Second, suprisingly small amount of features is needed for an ordinary person to start producing amazing work. We’ve already been there with Macromedia Flash. If somebody still remembers Action script 1/2, it was a joke not only because of the lacking features, but also because most of it was often embedded into the frames in a very chaotic manner by people who barely knew how to code. The most surprising fact is it still looked and worked amazingly. Every topic on hacker news related to flash instantly gathers a lot of comments from users longing for that content.
The beauty of it was not only that there were tons of it, but also that it was really amateur, anyone could do it and my stong belief lies in fact that no big corp or data science can beat that. I think that’s what we’re missing now.
You may also not admit it but you probably also think about good old days when creating a website was as easy as copying an index.php file to a remote ftp.

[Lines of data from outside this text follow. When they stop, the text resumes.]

(** ** Where an object came from

    The module only ever calls into objects the library gave it.  What an
    object is, is therefore read off the trace: the object returned by
    [Cluster.connect] is a cluster, what [search_query] returns on a
    cluster is a search result, what iterating [result.rows()] yields is a
    row, and so on along the member chains the source uses. *)

Inductive kind : Type :=
| KCluster | KBucket | KCollection | KMutationResult
| KResult | KRows | KRow | KHits | KHit | KFacets | KFacet
| KMetaData | KMetrics | KValue.

Inductive access : Type :=
| ByCall (meth : string)   (* recv.meth(...) *)
| ByAttr (name : string)   (* recv.name *)
| ByIter.                   (* for x in recv *)

(** The member chains of the source: which member of which kind of object
    the module uses, and the kind of object that gives. *)
Definition follow (K : kind) (a : access) : option kind :=
  match K, a with
  | KCluster, ByCall m =>
      if m =? "bucket" then Some KBucket
      else if m =? "search_query" then Some KResult else None
  | KBucket, ByCall m => if m =? "default_collection" then Some KCollection else None
  | KCollection, ByCall m => if m =? "upsert" then Some KMutationResult else None
  | KResult, ByCall m =>
      if m =? "rows" then Some KRows
      else if m =? "hits" then Some KHits
      else if m =? "facets" then Some KFacets
      else if m =? "metadata" then Some KMetaData else None
  | KMetaData, ByCall m => if m =? "metrics" then Some KMetrics else None
  | KMetrics, ByCall m => if m =? "total_rows" then Some KValue else None
  | KRows, ByIter => Some KRow
  | KRow, ByCall m => if mem m ["score"; "id"; "fields"] then Some KValue else None
  | KHits, ByIter => Some KHit
  | KHit, ByAttr n => if mem n ["id"; "score"] then Some KValue else None
  | KFacets, ByIter => Some KFacet
  | KFacet, ByAttr n => if mem n ["name"; "total"] then Some KValue else None
  | _, _ => None
  end.

(** Calls into the Python runtime and standard library. *)
Definition runtime_names : list string :=
  ["print"; "str.format"; "str.__add__"; "traceback.format_exc"; "logging.error"].

Definition kenv : Type := list (obj * kind).

Definition kinds_of (G : kenv) (v : obj) : list kind :=
  map snd (filter (fun p => Nat.eqb (fst p) v) G).

Definition results (Ks : list kind) (a : access) (vs : list obj) : kenv :=
  flat_map (fun K => match follow K a with
                     | Some K' => map (fun v => (v, K')) vs
                     | None => []
                     end) Ks.

Definition is_connect (cls meth : string) : bool :=
  (cls =? "Cluster") && (meth =? "connect").

(** What an event tells about the objects it returned. *)
Definition produced (G : kenv) (ev : event) : kenv :=
  match ev_target ev, ev_reply ev with
  | StaticCall cls meth, Returned v => if is_connect cls meth then [(v, KCluster)] else []
  | Method r m, Returned v => results (kinds_of G r) (ByCall m) [v]
  | GetAttr r n, Returned v => results (kinds_of G r) (ByAttr n) [v]
  | Iterate it, Yielded xs => results (kinds_of G it) ByIter xs
  | _, _ => []
  end.

Definition allowed (a : access) (K : kind) : bool :=
  match follow K a with Some _ => true | None => false end.

(** An event is justified when it targets the library through an imported
    entry point or through an object the library gave earlier, by a member
    that objects of its kind are used with; or when it is a runtime call. *)
Definition justified (G : kenv) (ev : event) : bool :=
  match ev_target ev with
  | StaticCall cls meth => is_connect cls meth
  | Method r m => existsb (allowed (ByCall m)) (kinds_of G r)
  | GetAttr r n => existsb (allowed (ByAttr n)) (kinds_of G r)
  | Iterate it => existsb (allowed ByIter) (kinds_of G it)
  | Builtin n => mem n runtime_names
  end.

Fixpoint provenance (G : kenv) (t : trace) : kenv :=
  match t with
  | [] => G
  | ev :: t' => provenance (produced G ev ++ G) t'
  end.

Fixpoint well_kinded (G : kenv) (t : trace) : bool :=
  match t with
  | [] => true
  | ev :: t' => justified G ev && well_kinded (produced G ev ++ G) t'
  end.

Lemma provenance_app G t1 t2 :
  provenance G (t1 ++ t2) = provenance (provenance G t1) t2.
Proof. revert G; induction t1 as [|ev t1 IH]; intros G; cbn; auto. Qed.

Lemma well_kinded_app G t1 t2 :
  well_kinded G (t1 ++ t2) = well_kinded G t1 && well_kinded (provenance G t1) t2.
Proof.
  revert G; induction t1 as [|ev t1 IH]; intros G; cbn; auto.
  rewrite IH, andb_assoc. reflexivity.
Qed.

Lemma provenance_incl G t : incl G (provenance G t).
Proof.
  revert G; induction t as [|ev t IH]; intros G; cbn.
  - apply incl_refl.
  - eapply incl_tran; [|apply IH]. apply incl_appr, incl_refl.
Qed.

Lemma In_kinds_of G v K : In K (kinds_of G v) <-> In (v, K) G.
Proof.
  unfold kinds_of. rewrite in_map_iff. split.
  - intros ([v' K'] & HK & Hin). cbn in HK; subst K'.
    apply filter_In in Hin. destruct Hin as [Hin Heq]. cbn in Heq.
    apply Nat.eqb_eq in Heq. subst v'. exact Hin.
  - intros Hin. exists (v, K). split; auto.
    apply filter_In. split; auto. cbn. apply Nat.eqb_refl.
Qed.

Lemma In_results Ks a vs v K' :
  In (v, K') (results Ks a vs) <->
  exists K, In K Ks /\ follow K a = Some K' /\ In v vs.
Proof.
  unfold results. rewrite in_flat_map. split.
  - intros (K & HK & Hin). exists K. destruct (follow K a) as [K''|]; [|contradiction].
    apply in_map_iff in Hin. destruct Hin as (v' & Heq & Hv).
    inversion Heq; subst. auto.
  - intros (K & HK & Hf & Hv). exists K. split; auto. rewrite Hf.
    apply in_map_iff. eauto.
Qed.

Lemma justified_by G r a K K' :
  In (r, K) G -> follow K a = Some K' ->
  existsb (allowed a) (kinds_of G r) = true.
Proof.
  intros Hin Hf. apply existsb_exists. exists K. split.
  - apply In_kinds_of; auto.
  - unfold allowed. rewrite Hf. reflexivity.
Qed.

(** ** Typing programs by the kinds of the objects they hold

    [typed G m D]: if the objects listed in [G] are known, from the trace
    so far, to have the kinds [G] gives them, then every event [m] emits is
    justified, and on normal return with [a] the objects in [D a] have the
    kinds listed there. *)

Section Typing.
Context {W : Type} (lib : Library W).

Definition typed {A} (G : kenv) (m : @M W A) (D : A -> kenv) : Prop :=
  spec m (fun o evs =>
    forall G0, incl G G0 ->
      well_kinded G0 evs = true /\
      match o with
      | Ok a => incl (D a) (provenance G0 evs)
      | Raise _ => True
      end).

Lemma typed_ret {A} G (a : A) : typed G (ret a) (fun _ => []).
Proof.
  apply spec_ret. intros G0 _. split; [reflexivity|]. intros x [].
Qed.

Lemma typed_bind {A B} G (m : M A) (k : A -> M B) D1 D :
  typed G m D1 ->
  (forall a, typed (D1 a ++ G) (k a) D) ->
  typed G (bind m k) D.
Proof.
  intros Hm Hk.
  eapply spec_bind with
    (Phi2 := fun a o evs => forall G0, incl (D1 a ++ G) G0 ->
       well_kinded G0 evs = true /\
       match o with Ok b => incl (D b) (provenance G0 evs) | Raise _ => True end);
    [exact Hm | exact Hk | |].
  - cbn beta. intros a evs1 o evs2 H1 H2 G0 HG.
    destruct (H1 G0 HG) as [Hwk1 HD1].
    assert (HG' : incl (D1 a ++ G) (provenance G0 evs1)).
    { apply incl_app; auto. eapply incl_tran; [exact HG | apply provenance_incl]. }
    destruct (H2 _ HG') as [Hwk2 HD].
    rewrite well_kinded_app, provenance_app, Hwk1, Hwk2. auto.
  - cbn beta. intros e evs H1 G0 HG. destruct (H1 G0 HG). auto.
Qed.

Lemma typed_weaken {A} G (m : M A) D D' :
  typed G m D -> (forall a, incl (D' a) (D a)) -> typed G m D'.
Proof.
  intros Hm Hinc. eapply spec_weaken; [exact Hm|].
  cbn beta. intros o evs H G0 HG. destruct (H G0 HG) as [Hwk HD].
  split; auto. destruct o; auto. eapply incl_tran; eauto.
Qed.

We can leave web technologies for big guys who want to make amazon.com or google docs, however we certainly need something else to unleash a new era of creativity on the web that also doesn’t mean getting into another walled garden.
My bet would be on the fat clients. They are pretty tough to evolve sometimes, just remember how long we’ve been waiting for the official death of IE6, but at the same time that’s the place where the real changes can happen and rss, browser reader mode, gemini and flash proved it. My bet is that the new thing should be simple again, yet complete enough to allow artistic expression.
Should it be one more flash generation or something else? I don’t know, but what’s certain is that it doesn’t need to have that much to become the next big thing. It will get big and standardized and bloated in time but before that we will have some very fun years.
Thanks a lot to Artur Burtsev and Artem Tyurin for the comments and ideas.